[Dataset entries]
(* ===== verification/TpDestroy.v ===== *)
(** Thread pool, part 7: what is safe, and nThreadPoolDestroy.  Before main calls it there is
    no data race and no other undefined behaviour but the ones of a failed malloc in main;
    nThreadPoolDestroy itself races with the workers, main returns while they use its
    variable [pool], and the tasks that wait are dropped. *)
From S2P Require Import Prelude TpList TpPool TpInv TpMain TpSpec TpLive.

(** ** Data races *)

(** The memory that more than one thread may reach: pool->tasks with the links of the tasks
    in the list; pool->workers with the links of the workers; worker->terminate; a task that
    is in no list, or about to leave or enter it, with the block behind its user_data.  The
    mutex and the condition variable synchronise, the other fields are only read, printf
    and malloc lock for themselves, and a block fresh from malloc is its thread's own. *)
Inductive place := PQueue | PWorkers | PFlag (w : nat) | PTask (t : nat).

(** What the next statement of a thread reads ([false]) and writes or frees ([true]). *)
Definition w_accesses (w : nat) (pc : wpc) : list (place * bool) :=
  match pc with
  | WTest | WTake => [(PQueue, false)]
  | WTermIn | WTermOut => [(PFlag w, false)]
  | WRemove (Some t) => [(PQueue, true); (PTask t, true)]
  | WCall t => [(PTask t, false)]
  | WFreeTask t => [(PTask t, true)]
  | WFree => [(PFlag w, true); (PWorkers, true)]
  | _ => []
  end.
Definition m_accesses (m : mpc) : list (place * bool) :=
  match m with
  | MInsertWorker _ _ | MWorkersNull => [(PWorkers, true)]
  | MPushInsert _ t => [(PQueue, true); (PTask t, true)]
  | MGetchar | MNext _ => [(PWorkers, false)]
  | MWalk (Some w) => [(PFlag w, true)]
  | MTasksNull => [(PQueue, true)]
  | _ => []
  end.
Definition accesses (o : owner) (s : pool) : list (place * bool) :=
  match o with
  | Main => m_accesses (main_at s)
  | Wk w => match threads s !! w with Some pc => w_accesses w pc | None => [] end
  end.

(** Two threads are about to use the same memory, one of them to write it. *)
Definition race (s : pool) : Prop :=
  ∃ o o' p b b', o ≠ o' ∧ (p, b) ∈ accesses o s ∧ (p, b') ∈ accesses o' s ∧ b || b' = true.

Lemma msum_two {A} (f : A → nat) (m : gmap nat A) i j a b :
  i ≠ j → m !! i = Some a → m !! j = Some b → (f a + f b ≤ msum f m)%nat.
Proof.
  intros Hij Hi Hj. rewrite (msum_delete f m i a Hi).
  assert (f b ≤ msum f (delete i m))%nat; [|lia]. apply (msum_le _ _ j).
  by rewrite lookup_delete_ne.
Qed.

Section races.
Context (q wl : list nat) (s : pool) (Hinv : pinv q [] wl s) (He : early (main_at s) = true).

(** No worker is about to end. *)
Lemma no_exit w pc : threads s !! w = Some pc → pc ≠ WFree ∧ pc ≠ WQuit.
Proof.
  intros Hw. pose proof (pi_early _ _ _ _ Hinv _ _ He Hw) as Hd.
  destruct (pi_pcs _ _ _ _ Hinv _ _ Hw Hd) as (n&_&Hz&Hok). specialize (Hz He).
  by split; intros ->.
Qed.

(** Each kind of memory has one user at a time. *)
Lemma queue_user o b : (PQueue, b) ∈ accesses o s → mutex s = Some o.
Proof.
  destruct (pi_mutex _ _ _ _ Hinv) as (H1&H2&_). destruct o as [|w]; cbn.
  - intros Hin. apply H2. destruct (main_at s) as [| | | | | | | |[]| | | | | | |]; try done; set_solver.
  - destruct (threads s !! w) as [pc|] eqn:Hw; [|set_solver].
    intros Hin. apply (H1 _ _ Hw). destruct (no_exit _ _ Hw).
    destruct pc as [| | | | | | | | |[]| | | | | |]; cbn in *; try done; set_solver.
Qed.
Lemma flag_user o w b : (PFlag w, b) ∈ accesses o s → o = Wk w.
Proof.
  destruct o as [|v]; cbn.
  - destruct (main_at s) as [| | | | | | | |[]| | | | | | |]; try done; set_solver.
  - destruct (threads s !! v) as [pc|] eqn:Hv; [|set_solver].
    destruct pc as [| | | | | | | | |[]| | | | | |]; cbn; set_solver.
Qed.
Lemma workers_user o b : (PWorkers, b) ∈ accesses o s → o = Main.
Proof.
  destruct o as [|w]; [done|]. cbn. destruct (threads s !! w) as [pc|] eqn:Hw; [|set_solver].
  destruct (no_exit _ _ Hw).
  destruct pc as [| | | | | | | | |[]| | | | | |]; cbn; try done; set_solver.
Qed.
(** A task is used by its owner, or by the thread that takes it out of the queue. *)
Lemma task_user o t b :
  (PTask t, b) ∈ accesses o s →
  match o with
  | Main => mown t (main_at s) = 1%nat
  | Wk w => ∃ pc, threads s !! w = Some pc ∧
      (own t pc = 1%nat ∨ mutex s = Some (Wk w) ∧ t ∈ q)
  end.
Proof.
  destruct o as [|w]; cbn.
  - destruct (main_at s) as [| | | | | | | |[]| | | | | | |]; cbn; try set_solver.
    intros Hin. rewrite decide_True; [done|]. set_solver.
  - destruct (threads s !! w) as [pc|] eqn:Hw; [|set_solver]. intros Hin. exists pc. split; [done|].
    pose proof (pi_early _ _ _ _ Hinv _ _ He Hw) as Hd.
    destruct (pi_pcs _ _ _ _ Hinv _ _ Hw Hd) as (n&_&_&Hok).
    destruct pc as [| | | | | | | | |[t'|]| |t'|t' ?|t'| |]; cbn in *; try (exfalso; set_solver).
    + right. assert (t' = t) as -> by set_solver. destruct Hok as (?&?&[= <-]&->). split; [|by left].
      by apply (proj1 (pi_mutex _ _ _ _ Hinv) _ _ Hw).
    + left. assert (t' = t) as -> by set_solver. by rewrite decide_True.
    + left. assert (t' = t) as -> by set_solver. by rewrite decide_True.
Qed.
Lemma task_one_user o o' t b b' :
  (PTask t, b) ∈ accesses o s → (PTask t, b') ∈ accesses o' s → o = o'.
Proof.
  intros Ho%task_user Ho'%task_user. pose proof (pi_own _ _ _ _ Hinv t) as Hsum.
  assert ((occ t q + msum (own t) (threads s) + mown t (main_at s) ≤ 1)%nat) as Hle.
  { cbn in Hsum. case_decide; lia. }
  destruct (decide (o = o')) as [|Hne]; [done|exfalso]. clear Hsum.
  destruct o as [|w], o' as [|w']; [done| | |].
  - destruct Ho' as (pc&Hw&[Hown|[_ Hq%occ_elem]]); [|lia].
    pose proof (msum_le (own t) _ _ _ Hw). lia.
  - destruct Ho as (pc&Hw&[Hown|[_ Hq%occ_elem]]); [|lia].
    pose proof (msum_le (own t) _ _ _ Hw). lia.
  - destruct Ho as (pc&Hw&[Hown|[Hm Hq%occ_elem]]), Ho' as (pc'&Hw'&[Hown'|[Hm' Hq'%occ_elem]]).
    + pose proof (msum_two (own t) _ w w' _ _ ltac:(congruence) Hw Hw'). lia.
    + pose proof (msum_le (own t) _ _ _ Hw). lia.
    + pose proof (msum_le (own t) _ _ _ Hw'). lia.
    + congruence.
Qed.
Lemma race_free : ¬ race s.
Proof.
  intros (o&o'&p&b&b'&Hne&Ho&Ho'&_). apply Hne. destruct p as [| |w|t].
  - apply queue_user in Ho, Ho'. congruence.
  - apply workers_user in Ho, Ho'. congruence.
  - apply flag_user in Ho, Ho'. congruence.
  - by eapply task_one_user.
Qed.
End races.

Section safe.
Context (nw : Z) (num : nat) (func : task_fn).

(** C14: Before main calls nThreadPoolDestroy, in every interleaving: no two threads are about
    to use the same memory with one of them writing it (no data race); the next statement
    of every worker has a result (no worker reads freed memory, frees twice, follows NULL
    or loops in a list); and main's next statement has one too, unless malloc has failed
    for a task in its loop, where main ends the process, or for the task's data, where it
    writes through NULL. *)
Theorem pool_safe m sp s :
  reachable nw num func m sp s → early (main_at s) = true →
  ¬ race s ∧
  (∀ w pc, threads s !! w = Some pc → is_Ok (nThreadPoolCallback w pc s)) ∧
  (∀ pick, is_Ok (main_step nw num func pick (main_at s) s) ∨
     ∃ u, main_step nw num func pick (main_at s) s = UB u ∧
       (u = ProcessExit ∨ u = NullDeref) ∧ false ∈ m ∧ ∃ i, main_at s = MLoop i).
Proof.
  intros Hr He. destruct (reachable_good _ _ _ _ _ _ Hr He) as [(q&wl&σ&Hi&_) [k Hm]].
  split_and!; [by eapply race_free|..].
  - intros w pc Hw. pose proof (worker_moves _ _ _ _ Hi _ _ Hw) as Hwp. unfold fp in Hwp.
    unfold is_Ok. destruct (nThreadPoolCallback w pc s) as [|u|]; [done| |done].
    destruct Hwp as [Hf _]. congruence.
  - intros pick. pose proof (main_moves nw num func _ _ _ _ Hi pick) as Hfp. unfold fp in Hfp.
    destruct (main_step _ _ _ _ _ _) as [[]|u|]; [by left| |done]. right. exists u.
    split; [done|]. destruct Hfp as [(Hu&Hin&Hl)|[_ Hl]]; [|congruence].
    split_and!; [done|rewrite Hm, elem_of_app; auto|done].
Qed.
End safe.

(** ** What nThreadPoolDestroy gets wrong *)

(** One worker, no task: the worker has read its flag under the mutex and sleeps. *)
Definition asleep_acts : list act := repeat (RunMain 0) 5 ++ repeat (Run 0) 4.

(** The loop of nThreadPoolDestroy writes worker->terminate without the mutex: a worker that
    went to sleep since main's last push has read it, and nothing orders the two. *)
Theorem destroy_races_with_sleeper :
  ∃ s, reachable 1 0 TaskEntry1 [] [] s ∧ threads s = {[0%nat := WWait]} ∧
    main_at s = MWalk (Some 0%nat) ∧ faults 1 0 TaskEntry1 DataRace s.
Proof.
  destruct (run_from 1 0 TaskEntry1 [] [] asleep_acts) as [s|] eqn:E; [|by vm_compute in E].
  exists s. split; [by eapply run_from_reachable|]. vm_compute in E. injection E as <-.
  split_and!; [done..|]. right. exists 0%nat. by vm_compute.
Qed.
(** The same statement and the reading of the flag can also meet. *)
Theorem destroy_races_with_reader :
  ∃ s, reachable 1 0 TaskEntry1 [] [] s ∧ main_at s = MWalk (Some 0%nat) ∧ race s.
Proof.
  destruct (run_from 1 0 TaskEntry1 [] [] (repeat (RunMain 0) 5 ++ repeat (Run 0) 2)) as [s|] eqn:E;
    [|by vm_compute in E].
  exists s. split; [by eapply run_from_reachable|]. vm_compute in E. injection E as <-.
  split; [done|]. exists Main, (Wk 0), (PFlag 0), true, false.
  split_and!; [done|by left|by left|done].
Qed.

(** Two tasks are pushed and the pool is destroyed before the only worker runs. *)
Definition drop_acts : list act := repeat (RunMain 0) 23.

(** nThreadPoolDestroy drops what still waits: in a run in which main pushes two tasks and
    destroys the pool before the worker starts, both tasks and their data are still
    allocated at its end, in no list. *)
Theorem destroy_drops_tasks :
  ∃ s, reachable 1 2 TaskEntry1 [] [] s ∧ main_at s = MReturn ∧ out s = [] ∧
    first (tasks s) = None ∧ size (cells (tasks s)) = 2%nat ∧ size (ints s) = 2%nat.
Proof.
  destruct (run_from 1 2 TaskEntry1 [] [] drop_acts) as [s|] eqn:E; [|by vm_compute in E].
  exists s. split; [by eapply run_from_reachable|]. vm_compute in E. by injection E as <-.
Qed.
(** nThreadPoolDestroy does not join the workers: main returns, and a worker that goes on uses
    the variable [pool] of main after its end. *)
Theorem workers_outlive_pool :
  ∃ s, reachable 1 2 TaskEntry1 [] [] s ∧ main_at s = MReturn ∧
    nThreadPoolCallback 0 WLock s = UB DanglingDeref ∧ faults 1 2 TaskEntry1 DanglingDeref s.
Proof.
  destruct (run_from 1 2 TaskEntry1 [] [] drop_acts) as [s|] eqn:E; [|by vm_compute in E].
  exists s. split; [by eapply run_from_reachable|]. vm_compute in E. injection E as <-.
  split_and!; [done|by vm_compute|]. left. exists 0%nat, WLock. by split; vm_compute.
Qed.

(** The run of TpSpec: a worker prints, another waits for the mutex, main is done pushing. *)
Lemma pool_safe_witness :
  out demo = [ERunning 0] ∧ ¬ race demo ∧
  (∀ w pc, threads demo !! w = Some pc → is_Ok (nThreadPoolCallback w pc demo)) ∧
  (∀ pick, is_Ok (main_step 2 2 TaskEntry1 pick (main_at demo) demo) ∨
     ∃ u, main_step 2 2 TaskEntry1 pick (main_at demo) demo = UB u ∧
       (u = ProcessExit ∨ u = NullDeref) ∧ false ∈ @nil bool ∧ ∃ i, main_at demo = MLoop i).
Proof.
  split; [by vm_compute|]. assert (early (main_at demo) = true) as He by by vm_compute.
  exact (pool_safe 2 2 TaskEntry1 [] [] demo demo_reachable He).
Defined.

→ **What you should do**
Find the word "waits" in the entries above. Copy every line that has it.

→ **Solution below**
(** nThreadPoolDestroy drops what still waits: in a run in which main pushes two tasks and
(** The run of TpSpec: a worker prints, another waits for the mutex, main is done pushing. *)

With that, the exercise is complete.